Senate Minority Leader Harry Reid, D-Nev., denounced Senate Majority Leader Mitch McConnell and other GOP leaders as "cowards" for backing Republican presidential nominee Donald Trump.

"Republicans who continue to support Trump are cowards," Reid said in a Thursday statement. "They have put political party over the good of their nation. Senator McConnell is failing this critical test of leadership. He should demonstrate common decency by withdrawing his support for Trump."

McConnell has long made his dislike for Trump clear, even while insisting on party unity going into the general election. In the meantime, he's insisted publicly that Trump has to start "using a script" if he wants to be taken seriously.

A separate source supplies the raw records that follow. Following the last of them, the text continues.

(** ** Groups of groups: the search is the closure *)
Section GroupsProofs.
Context (groups_with : pystr -> res unavailable (list pystr)).
(** A directory compares names without regard to case and spaces. *)
Context (same_entry : forall a b, norm_dn a = norm_dn b -> groups_with a = groups_with b).
Notation reached := (reached groups_with).

(** What one search adds. *)
Definition adds (from : pystr -> Prop) (seen seen' : gmap pystr pystr) (nxt nxt' : list pystr) : Prop :=
  (forall k h, seen' !! k = Some h -> seen !! k = Some h \/ norm_dn h = k /\ from h) /\
  (forall k, is_Some (seen !! k) -> is_Some (seen' !! k)) /\
  (forall h, from h -> is_Some (seen' !! norm_dn h)) /\
  (forall h, h ∈ nxt' -> h ∈ nxt \/ from h) /\
  (forall h, h ∈ nxt -> h ∈ nxt') /\
  (forall k, is_Some (seen' !! k) -> is_Some (seen !! k) \/ exists h, h ∈ nxt' /\ norm_dn h = k).

Lemma adds_trans p q seen seen1 seen2 nxt nxt1 nxt2 :
  adds p seen seen1 nxt nxt1 -> adds q seen1 seen2 nxt1 nxt2 -> adds (fun h => p h \/ q h) seen seen2 nxt nxt2.
Proof.
  intros (A1 & A2 & A3 & A4 & A5 & A6) (B1 & B2 & B3 & B4 & B5 & B6). split_and!.
  - intros k h [[?|[? ?]]%A1|[? ?]]%B1; auto.
  - auto.
  - intros h [?|?]; auto.
  - intros h [[?|?]%A4|?]%B4; auto.
  - auto.
  - intros k [[?|(h & ? & ?)]%A6|(h & ? & ?)]%B6; eauto.
Qed.
Lemma adds_iff p q seen seen' nxt nxt' : (forall h, p h <-> q h) -> adds p seen seen' nxt nxt' -> adds q seen seen' nxt nxt'.
Proof.
  intros E (A1 & A2 & A3 & A4 & A5 & A6). split_and!; eauto.
  - intros k h [?|[? ?%E]]%A1; auto.
  - intros h ?%E. auto.
  - intros h [?|?%E]%A4; auto.
Qed.

Lemma note_adds found seen nxt seen' nxt' :
  note found seen nxt = (seen', nxt') -> adds (fun h => h ∈ found) seen seen' nxt nxt'.
Proof.
  revert seen nxt. induction found as [|h found IH]; intros seen nxt; cbn.
  - intros [= <- <-]. split_and!; eauto. intros h Hh. by apply elem_of_nil in Hh.
  - intros H. apply (adds_iff (fun x => x = h \/ x ∈ found)); [intros x; by rewrite elem_of_cons|].
    destruct (seen !! norm_dn h) as [g|] eqn:Es; eapply adds_trans; [|by apply IH| |by apply IH].
    + split_and!; eauto. intros x ->. by exists g.
    + split_and!.
      * intros k x [[<- <-]|[? ?]]%lookup_insert_Some; auto.
      * intros k Hk. destruct (decide (k = norm_dn h)) as [->|]; [by rewrite lookup_insert_eq|by rewrite lookup_insert_ne].
      * intros x ->. by rewrite lookup_insert_eq.
      * set_solver.
      * set_solver.
      * intros k Hk. destruct (decide (k = norm_dn h)) as [->|]; [right; exists h; set_solver|].
        rewrite lookup_insert_ne in Hk by done. auto.
Qed.

Lemma level_adds frontier seen nxt seen' nxt' :
  level groups_with frontier seen nxt = Ok (seen', nxt') ->
  adds (fun h => exists f found, f ∈ frontier /\ groups_with f = Ok found /\ h ∈ found) seen seen' nxt nxt' /\
  forall f, f ∈ frontier -> exists found, groups_with f = Ok found.
Proof.
  revert seen nxt. induction frontier as [|f frontier IH]; intros seen nxt; cbn.
  - intros [= <- <-]. split; [|intros f Hf; by apply elem_of_nil in Hf]. split_and!; eauto.
    intros h (f & found & Hf & _). by apply elem_of_nil in Hf.
  - destruct (groups_with f) as [found|] eqn:Ef; [|done]. cbn. destruct (note found seen nxt) as [seen1 nxt1] eqn:En.
    intros [A F]%IH. split.
    + eapply adds_iff; [|eapply adds_trans; [by eapply note_adds|exact A]]. intros h. split.
      * intros [Hin|(x & fd & ? & ? & ?)]; [exists f, found|exists x, fd]; split_and!; auto; [left|by right].
      * intros (x & fd & [->|Hx]%elem_of_cons & Hg & Hin); [left; congruence|right; by exists x, fd].
    + intros x [->|Hx]%elem_of_cons; eauto.
Qed.

(** After [k] levels: the groups within [k] steps are seen, and the frontier
    stands for those not seen before. *)
Definition searched (dn : pystr) (k : nat) (frontier : list pystr) (seen : gmap pystr pystr) : Prop :=
  (forall key h, seen !! key = Some h -> norm_dn h = key /\ exists i, (1 <= i <= k)%nat /\ reached i dn h) /\
  (forall i h, (1 <= i <= k)%nat -> reached i dn h -> is_Some (seen !! norm_dn h)) /\
  (forall f, f ∈ frontier -> reached k dn f) /\
  (forall h, reached k dn h -> (exists f, f ∈ frontier /\ norm_dn f = norm_dn h) \/
     exists i g, (i < k)%nat /\ reached i dn g /\ norm_dn g = norm_dn h).

Lemma searched_start dn : searched dn 0 [dn] ∅.
Proof.
  split_and!.
  - intros key h H. by rewrite lookup_empty in H.
  - lia.
  - intros f ->%list_elem_of_singleton. constructor.
  - intros h H. inversion H; subst. left. exists h. split; [left|done].
Qed.

Lemma searched_next dn k frontier seen seen' nxt' :
  searched dn k frontier seen -> level groups_with frontier seen [] = Ok (seen', nxt') -> searched dn (S k) nxt' seen'.
Proof using same_entry.
  intros (S1 & S2 & S3 & S4) [(A1 & A2 & A3 & A4 & A5 & A6) F]%level_adds.
  assert (Hnew : forall h, reached (S k) dn h -> is_Some (seen' !! norm_dn h)).
  { intros h H. inversion H as [|n dn' g h' found Hg Hgw Hin]; subst.
    destruct (S4 g Hg) as [(f & Hf & E)|(i & g' & Hi & Hg' & E)].
    - apply A3. exists f, found. rewrite (same_entry f g E). done.
    - apply A2, (S2 (S i)); [lia|]. econstructor; [exact Hg'|by rewrite (same_entry g' g E)|exact Hin]. }
  split_and!.
  - intros key h [H|[E (f & found & Hf & Hgw & Hin)]]%A1.
    + destruct (S1 _ _ H) as (E & i & Hi & Hr). split; [done|]. exists i. split; [lia|done].
    + split; [done|]. exists (S k). split; [lia|]. econstructor; eauto.
  - intros i h Hi Hr. destruct (decide (i = S k)) as [->|Hne]; [by apply Hnew|]. apply A2, (S2 i); [lia|done].
  - intros h [H|(f & found & Hf & Hgw & Hin)]%A4; [by apply elem_of_nil in H|]. econstructor; eauto.
  - intros h Hr. destruct (A6 _ (Hnew h Hr)) as [[g Hg]|(g & Hg & E)]; [|by left; exists g].
    right. destruct (S1 _ _ Hg) as (E & i & Hi & Hri). exists i, g. split_and!; [lia|done|done].
Qed.

(** Nothing new at a level: nothing new at any later one. *)
Lemma searched_done dn k seen :
  searched dn k [] seen -> forall i h, (1 <= i)%nat -> reached i dn h -> is_Some (seen !! norm_dn h).
Proof using same_entry.
  intros (S1 & S2 & S3 & S4).
  assert (Hback : forall j h, reached (k + j) dn h -> exists i g, (i < k)%nat /\ reached i dn g /\ norm_dn g = norm_dn h).
  { induction j as [|j IH]; intros h H.
    - rewrite Nat.add_0_r in H. destruct (S4 h H) as [(f & Hf & _)|?]; [by apply elem_of_nil in Hf|done].
    - rewrite Nat.add_succ_r in H. inversion H as [|n dn' g h' found Hg Hgw Hin]; subst.
      destruct (IH g Hg) as (i & g' & Hi & Hr & E).
      assert (Hh : reached (S i) dn h) by (econstructor; [exact Hr|by rewrite (same_entry g' g E)|exact Hin]).
      destruct (decide (S i = k)) as [<-|]; [|exists (S i), h; split_and!; [lia|done|done]].
      destruct (S4 h Hh) as [(f & Hf & _)|?]; [by apply elem_of_nil in Hf|done]. }
  intros i h Hi Hr. destruct (decide (i <= k)%nat) as [Hle|Hgt]; [apply (S2 i); [lia|done]|].
  inversion Hr as [|n dn' p h' found Hp Hgw Hin]; subst; [lia|].
  destruct (Hback (n - k)%nat p) as (j & g & Hj & Hg & E); [by replace (k + (n - k))%nat with n by lia|].
  apply (S2 (S j)); [lia|]. econstructor; [exact Hg|by rewrite (same_entry g p E)|exact Hin].
Qed.

Lemma levels_spec n : forall dn k frontier seen seen',
  searched dn k frontier seen -> levels groups_with n frontier seen = Ok seen' ->
  (forall key h, seen' !! key = Some h -> norm_dn h = key /\ exists i, (1 <= i <= k + n)%nat /\ reached i dn h) /\
  (forall i h, (1 <= i <= k + n)%nat -> reached i dn h -> is_Some (seen' !! norm_dn h)).
Proof using same_entry.
  induction n as [|n IH]; intros dn k frontier seen seen' S; cbn.
  - intros [= <-]. rewrite Nat.add_0_r. destruct S as (S1 & S2 & _). eauto.
  - destruct (level _ _ _ _) as [[seen1 nxt]|] eqn:El; [|done]. cbn.
    assert (S' := searched_next _ _ _ _ _ _ S El). destruct nxt as [|f nxt].
    + intros [= <-]. pose proof (proj1 S') as S1. split.
      * intros key h H. destruct (S1 _ _ H) as (? & i & ? & ?). split; [done|]. exists i. split; [lia|done].
      * intros i h Hi Hr. apply (searched_done _ _ _ S' i); [lia|exact Hr].
    + intros H. replace (k + Datatypes.S n)%nat with (Datatypes.S k + n)%nat by lia. by apply (IH dn (Datatypes.S k) (f :: nxt) seen1).
Qed.

(** The search of groups of groups is the closure: when the server answers, what it returns is, up to the spelling
    of a name, exactly the groups that contain the entry through a chain of one to [NESTING_DEPTH] memberships, cycles
    included, and no group twice. *)
Theorem groups_reached entry l :
  groups_of groups_with entry = Ok l ->
  (forall g, g ∈ l -> exists i, (1 <= i <= NESTING_DEPTH)%nat /\ reached i entry g) /\
  (forall i g, (1 <= i <= NESTING_DEPTH)%nat -> reached i entry g -> norm_dn g ∈ map norm_dn l) /\
  NoDup (map norm_dn l).
Proof using same_entry.
  unfold groups_of. destruct (levels _ _ _ _) as [seen|] eqn:E; [|done]. cbn. intros [= <-].
  apply (levels_spec _ _ _ _ _ _ (searched_start entry)) in E as [E1 E2]. cbn [Nat.add] in *.
  assert (Hk : map norm_dn (map snd (map_to_list seen)) = map fst (map_to_list seen)).
  { rewrite List.map_map. apply map_ext_in. intros [key h] Hin%list_elem_of_In%elem_of_map_to_list. cbn. by apply E1. }
  split_and!.
  - intros g ([key h] & -> & Hin%elem_of_map_to_list)%list_elem_of_fmap. cbn. apply (proj2 (E1 _ _ Hin)).
  - intros i g Hi Hr. rewrite Hk. destruct (E2 i g Hi Hr) as [h Hh]. apply list_elem_of_fmap.
    exists (norm_dn g, h). split; [done|]. by apply elem_of_map_to_list.
  - rewrite Hk. apply NoDup_fst_map_to_list.
Qed.
End GroupsProofs.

With each new unscripted, controversial statement that the GOP nominee makes, however, President Obama and Democratic leaders are trying to make Republicans choose between the discomfort of backing Trump and potentially splitting the party during general election.

"Again and again, Donald Trump has proven himself unfit for the presidency," Reid said. "But instead of standing up to him, Senator McConnell has spent months enabling this unstable hatemonger."

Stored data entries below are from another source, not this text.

(* ===== verification/Access.v ===== *)
(** * Access: sign-in, sessions and the checks of every request
    (src/app/core/dependencies.py, security.py, storage_guard.py;
    src/app/modules/auth/router.py, mfa_router.py and service.py;
    end_directory_sessions of src/app/modules/directory/service.py)

    The state is the tables these read and write; a handler takes the reading
    of the clock and what the random generator draws.  It composes the
    components of Accounts (codes, sessions, API keys, limits), Users and
    Directory.  [issued] and [coded] are no tables: they record which tokens
    the server has signed, and which of the sessions were opened with a
    two-step code, so that the theorems can speak of them. *)
From S2P Require Import Prelude PyStr LicenseState Accounts Users Directory.

(** ** Tokens *)
Record payload : Type := Payload {
  sub : option pystr;
  purpose : option pystr;
  jti : option pystr;
  pwv : option pystr;
  mfv : option Z;
  iat : Z;
  exp : Z
}.
Inductive jwt_error : Type := ExpiredSignature | OtherInvalid.

(** PyJWT with the server's key, as documented: a signed token reads back as
    what was signed until it expires and is refused afterwards; what a token
    says does not change with time; a token that is read is not of the form of
    an API key. *)
Class Jwt : Type := {
  encode : payload -> pystr;
  decode : pystr -> Z -> res jwt_error payload;
  decode_encode p now : iat p <= now -> decode (encode p) now = if exp p <=? now then Raise ExpiredSignature else Ok p;
  decode_expiry t now p : decode t now = Ok p -> now < exp p;
  decode_same t now now' p p' : decode t now = Ok p -> decode t now' = Ok p' -> p = p';
  decode_not_key t now p : decode t now = Ok p -> ApiKeys.is_api_key t = false
}.

(** ** The tables *)
Record reset_code : Type := ResetCode { rc_id : Z; rc_user : Z; token_hash : pystr; rc_expires : Z; attempts : Z; used : bool }.
Record state : Type := State {
  accounts : Users.db;
  two_step : gmap Z Mfa.row;
  web : Sessions.db;
  api_keys : gmap pystr ApiKeys.key;
  logins : list RateLimits.login;
  codes : list reset_code;              (* newest first *)
  policy : Mfa.policy;
  directory : bool * list mapping;      (* sign-in through the directory on, its mappings *)
  issued : list payload;
  coded : gset pystr
}.
Definition row_of (st : state) (uid : Z) : option Mfa.row := two_step st !! uid.
Definition put_row (uid : Z) (r : Mfa.row) (st : state) : state := st {{ two_step := <[uid := r]> (two_step st) }}.
(** [db.query(User).filter(User.username == name).first()] and by email *)
Definition user_named (st : state) (name : pystr) : option (Z * user) :=
  List.find (fun iu => bool_decide (username (snd iu) = name)) (map_to_list (users (accounts st))).
Definition user_with_email (st : state) (e : pystr) : option (Z * user) :=
  List.find (fun iu => bool_decide (email (snd iu) = Some e)) (map_to_list (users (accounts st))).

Those attacks have come regularly in the wake of Trump's criticism of a Gold Star mother whose husband spoke at the Democratic National Convention and his apparent ignorance of the fact that Russian President Vladimir Putin has destabilized Ukraine.

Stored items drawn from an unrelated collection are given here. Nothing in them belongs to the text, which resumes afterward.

(* ===== verification/Findings.v ===== *)
(** * CVE findings and what to do about them
    (src/app/modules/cve/findings.py, recommend.py and cpe.py)

    The products of every asset against the criteria of the CVE database, joined
    with the distributions' advisories (Advisories) into one row for each asset
    and CVE, most urgent first; the recommended action of each row, and the plan
    of an asset: one upgrade for each product.

    Scores are the decimals the feeds give, in units of 1/100000; comparing two
    such decimals as floating-point numbers gives the same answer.  What an asset's
    own fields suggest ([infer_identities], regular expressions), the products of
    the software inventory ([resolve] of identify.py) and the names of products
    and releases are arguments.  Columns that are only shown, and the texts, links
    and commands of an action, are left out. *)
From stdpp Require Import sorting.
From S2P Require Import Prelude PyStr Orders Advisories Versions.

Notation truthy := Versions.truthy.
(** [x or y] of an optional text. *)
Definition or_text (x y : pystr) : pystr := match x with [] => y | _ => x end.

(** ** The products of an asset (cpe.py) *)
Inductive ident_source : Type := inferred | manual | inventory | advisory_.
#[export] Instance ident_source_dec : EqDecision ident_source.
Proof. solve_decision. Defined.
Record Identity : Type := MkIdentity {
  i_vendor : pystr; i_product : pystr; i_version : option pystr; i_source : ident_source; i_label : pystr; i_software : option Z }.
Record AssetSoftware : Type := MkSoftware { sw_id : Z; sw_asset : Z; sw_vendor : pystr; sw_product : pystr; sw_version : pystr }.
Definition IKey : Type := pystr * pystr * option pystr.
Definition ident_key (i : Identity) : IKey := (i_vendor i, i_product i, i_version i).
Definition pair_of (i : Identity) : pystr * pystr := (i_vendor i, i_product i).
(** An item of the inventory: vendor, product, version, label. *)
Definition InvItem : Type := IKey * pystr.
Definition _APP_PRODUCTS : list (pystr * pystr) :=
  [(py "apache", py "http_server"); (py "mongodb", py "mongodb"); (py "f5", py "nginx"); (py "openbsd", py "openssh");
   (py "oracle", py "mysql"); (py "postgresql", py "postgresql")].

(** [identities_for]; [seen] and [ids] of its loops. *)
Definition add_identity (st : gset IKey * list Identity) (i : Identity) : gset IKey * list Identity :=
  let '(seen, ids) := st in
  if bool_decide (ident_key i ∈ seen) then st else ({[ ident_key i ]} ∪ seen, ids ++ [i]).
Definition from_inventory (x : InvItem) : Identity :=
  let '((vendor, product, version), label) := x in MkIdentity vendor product version inventory label None.
Definition from_row (label_for : pystr -> pystr -> pystr) (s : AssetSoftware) : Identity :=
  MkIdentity (sw_vendor s) (sw_product s) (Some (sw_version s)) manual (label_for (sw_vendor s) (sw_product s)) (Some (sw_id s)).
Definition identities_for (label_for : pystr -> pystr -> pystr) (found : list Identity) (software_rows : list AssetSoftware)
    (inv : list InvItem) (full_inventory : bool) : list Identity :=
  let inv_pairs := map (fun x => fst (fst x)) inv in
  let ids := List.filter (fun i => negb (bool_decide (pair_of i ∈ inv_pairs)) &&
                                   negb (full_inventory && bool_decide (pair_of i ∈ _APP_PRODUCTS))) found in
  let seen : gset IKey := list_to_set (map ident_key ids) in
  snd (foldl add_identity (seen, ids) (map from_inventory inv ++ map (from_row label_for) software_rows)).

(** An inventory item once identified (identify.py), and [nvd_identities]. *)
Record Resolved : Type := MkResolved { rs_known : bool; rs_nvd : bool; rs_cpes : list (pystr * pystr); rs_version : option pystr; rs_label : pystr }.
Definition add_product (r : Resolved) (st : gset IKey * list InvItem) (vp : pystr * pystr) : gset IKey * list InvItem :=
  let '(seen, out) := st in
  let k := (vp, rs_version r) in
  if bool_decide (k ∈ seen) then st else ({[ k ]} ∪ seen, out ++ [(k, rs_label r)]).
Definition nvd_identities (items : list Resolved) : list InvItem :=
  snd (foldl (fun st r => if rs_known r && rs_nvd r then foldl (add_product r) st (rs_cpes r) else st) (∅, []) items).

(** ** Matching (findings.py) *)
Definition UNIT : Z := 100000.
Record CveEntry : Type := MkCve { ce_severity : option pystr; ce_cvss : option Z; ce_kev : bool; ce_epss : option Z }.
Record CveCpeMatch : Type := MkMatch { m_cve : pystr; m_part : option pystr; m_vendor : pystr; m_product : pystr; m_crit : criterion }.
Record Asset : Type := MkAsset { as_id : Z; as_name : option pystr }.

(** [priority], [priority_from_severity] *)
Definition priority (e : CveEntry) : Z :=
  let score := default 0 (ce_cvss e) in
  let epss := default 0 (ce_epss e) in
  if ce_kev e then 1
  else if (9 * UNIT <=? score) || (UNIT / 2 <=? epss) then 2
  else if (7 * UNIT <=? score) || (UNIT / 10 <=? epss) then 3
  else 4.
Definition _SEV_PRIORITY : list (pystr * Z) := [(py "critical", 2); (py "high", 3); (py "medium", 4); (py "low", 4)].
Definition priority_from_severity (sev : option pystr) : Z := default 4 (assoc (default [] sev) _SEV_PRIORITY).
Definition _fixed_in (c : criterion) : option pystr :=
  if truthy (end_excl c) then end_excl c
  else if truthy (end_incl c) then Some (py "after " ++ default [] (end_incl c))
  else None.

Inductive source : Type := nvd | advisory.
#[export] Instance source_dec : EqDecision source.
Proof. solve_decision. Defined.
(** A row of the result. *)
Record Row : Type := MkRow {
  r_asset : Z; r_name : option pystr; r_product : pystr; r_vendor : pystr; r_product_key : pystr; r_installed : option pystr;
  r_identity : ident_source; r_fixed_in : option pystr; r_cve : pystr; r_severity : option pystr; r_cvss : option Z; r_kev : bool;
  r_epss : option Z; r_priority : Z; r_source : source; r_advisories : list pystr; r_package : option pystr;
  r_binaries : list pystr; r_availability : option pystr; r_release : option pystr; r_reboot : bool }.
#[export] Instance Row_dec : EqDecision Row.
Proof. solve_decision. Defined.
Definition RKey : Type := Z * pystr.
Definition row_key (r : Row) : RKey := (r_asset r, r_cve r).

(** The criteria of one identity; [seen] holds the CVEs the asset already has. *)
Definition by_product (criteria : list CveCpeMatch) (i : Identity) : list CveCpeMatch :=
  List.filter (fun m => bool_decide ((m_vendor m, m_product m) = pair_of i)) criteria.
Definition Raw : Type := Identity * CveCpeMatch.
Definition take_match (i : Identity) (st : gset pystr * list Raw) (m : CveCpeMatch) : gset pystr * list Raw :=
  let '(seen, raw) := st in
  if bool_decide (m_cve m ∈ seen) then st
  else if matches (i_version i) (m_crit m) then ({[ m_cve m ]} ∪ seen, raw ++ [(i, m)]) else st.
Definition raw_of (criteria : list CveCpeMatch) (ids : list Identity) : list Raw :=
  snd (foldl (fun st i => foldl (take_match i) st (by_product criteria i)) (∅, []) ids).

Definition nvd_row (a : Asset) (im : Raw) (e : CveEntry) : Row :=
  let '(i, m) := im in
  {| r_asset := as_id a; r_name := as_name a; r_product := i_label i; r_vendor := i_vendor i; r_product_key := i_product i;
     r_installed := i_version i; r_identity := i_source i; r_fixed_in := _fixed_in (m_crit m); r_cve := m_cve m;
     r_severity := ce_severity e; r_cvss := ce_cvss e; r_kev := ce_kev e; r_epss := ce_epss e; r_priority := priority e;
     r_source := nvd; r_advisories := []; r_package := None; r_binaries := []; r_availability := None; r_release := None;
     r_reboot := false |}.
(** The priority of an advisory's finding, with what the database knows of its CVE. *)
Definition advisory_severity (e : option CveEntry) (f : Finding) : option pystr :=
  match e with Some e => if truthy (ce_severity e) then ce_severity e else f_severity f | None => f_severity f end.
Definition advisory_priority (e : option CveEntry) (f : Finding) : Z :=
  let p := priority_from_severity (advisory_severity e f) in
  match e with
  | Some e =>
      if bool_decide (is_Some (ce_cvss e)) || ce_kev e || negb (default 0 (ce_epss e) =? 0) then Z.min (priority e) p else p
  | None => p
  end.
Definition advisory_row (release_label : option pystr -> pystr) (release : option pystr) (a : Asset) (f : Finding)
    (e : option CveEntry) : Row :=
  {| r_asset := as_id a; r_name := as_name a; r_product := f_package f; r_vendor := release_label release;
     r_product_key := f_package f; r_installed := Some (f_installed f); r_identity := advisory_; r_fixed_in := fixed_in f;
     r_cve := f_cve f; r_severity := advisory_severity e f; r_cvss := e ≫= ce_cvss;
     r_kev := match e with Some e => ce_kev e | None => false end; r_epss := e ≫= ce_epss;
     r_priority := advisory_priority e f; r_source := advisory; r_advisories := f_advisories f; r_package := Some (f_package f);
     r_binaries := f_binaries f; r_availability := Some (f_availability f); r_release := release; r_reboot := f_reboot f |}.

(** [findings.remove(prev)]: the first equal row. *)
Fixpoint remove_row (x : Row) (l : list Row) : list Row :=
  match l with [] => [] | y :: l => if bool_decide (y = x) then l else y :: remove_row x l end.
(** One CVE per asset: the row replaces another of its asset and CVE when it is no less urgent. *)
Definition merge_row (st : list Row * gmap RKey Row) (row : Row) : list Row * gmap RKey Row :=
  let '(findings, by_key) := st in
  match by_key !! row_key row with
  | None => (findings ++ [row], <[row_key row := row]> by_key)
  | Some prev =>
      if r_priority row <=? r_priority prev
      then (remove_row prev findings ++ [row], <[row_key row := row]> by_key)
      else st
  end.
Definition by_key (l : list Row) : gmap RKey Row := foldl (fun m r => <[row_key r := r]> m) ∅ l.

(** The order of the list: priority, CVSS, EPSS, name. *)
Definition sort_key (r : Row) : list Z :=
  r_priority r :: - default 0 (r_cvss r) :: - default 0 (r_epss r) :: map ord (default [] (r_name r)).
Definition row_le (x y : Row) : Prop := cmp_on sort_key (lexpad Z.compare (-1)) x y <> Gt.
#[export] Instance row_le_dec : RelDecision row_le.
Proof. intros x y. unfold row_le. apply _. Defined.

"The question they have to ask themselves is: If you are repeatedly having to say in very strong terms that what he has said is unacceptable, why are you still endorsing him?" Obama told the New York Times. "What does this say about your party that this is your standard-bearer?"

Trump might have done more to undermine the case for party unity than anything Democrats could say, however, when he announced his refusal to endorse House Speaker Paul Ryan and Ariz. Sen. John McCain — who faces a competitive reelection campaign this fall — in their respective primaries.

"I like Paul, but these are horrible times for our country," Trump said Wednesday. "We need very strong leadership. We need very, very strong leadership. And I'm just not quite there yet. I'm not quite there yet."